* _PROBLEM STATEMENT_
Given the records below, would you repeat exactly the lines that begin at the one containing "Definition regs : Type := Z * Z * Z * Z." and end at the one containing "(** MD4_Init, MD5_Init: the", inclusive?

* _GIVEN RECORDS_

(* ===== verification/Mdx.v ===== *)
(** The message buffering of the digests: contrib/mdx/md4.c and
    contrib/mdx/md5.c.

    [MD4_Update]/[MD5_Update] and [MD4_Final]/[MD5_Final] are the same text up
    to the names; the two files differ in [body]. The section is therefore
    parameterised by the transformation of one 64-byte block; [Md4] and [Md5]
    instantiate it. [block[16]] of the context is not used on a little-endian
    x86-64 host, where [GET] reads the data. *)

From S2P Require Import Prelude.

Module Mdx.

(** The registers a, b, c, d. *)
Definition regs : Type := Z * Z * Z * Z.

(** MD4_CTX, MD5_CTX *)
Record ctx := Ctx {
  lo : Z;
  hi : Z;
  abcd : regs;
  buffer : bytes                 (* unsigned char buffer[64] *)
}.

Definition init_regs : regs := (0x67452301, 0xefcdab89, 0x98badcfe, 0x10325476).

(** MD4_Init, MD5_Init: the buffer is left as it is. *)
Definition init (c : ctx) : ctx := Ctx 0 0 init_regs (buffer c).

Section Digest.
Context (block : regs -> bytes -> regs).

(** The loop of [body]: [n] blocks from [ptr] on; the pointer behind them. *)
Fixpoint body_loop (n : nat) (r : regs) (ptr : bytes) : outcome (regs * bytes) :=
  match n with
  | O => Done (r, ptr)
  | S n =>
      let* x := checked (sub ptr 0 64) in
      body_loop n (block r x) (drop 64 ptr)
  end.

* _RESULT OF THE EXERCISE_
Definition regs : Type := Z * Z * Z * Z.

(** MD4_CTX, MD5_CTX *)
Record ctx := Ctx {
  lo : Z;
  hi : Z;
  abcd : regs;
  buffer : bytes                 (* unsigned char buffer[64] *)
}.

Definition init_regs : regs := (0x67452301, 0xefcdab89, 0x98badcfe, 0x10325476).

(** MD4_Init, MD5_Init: the buffer is left as it is. *)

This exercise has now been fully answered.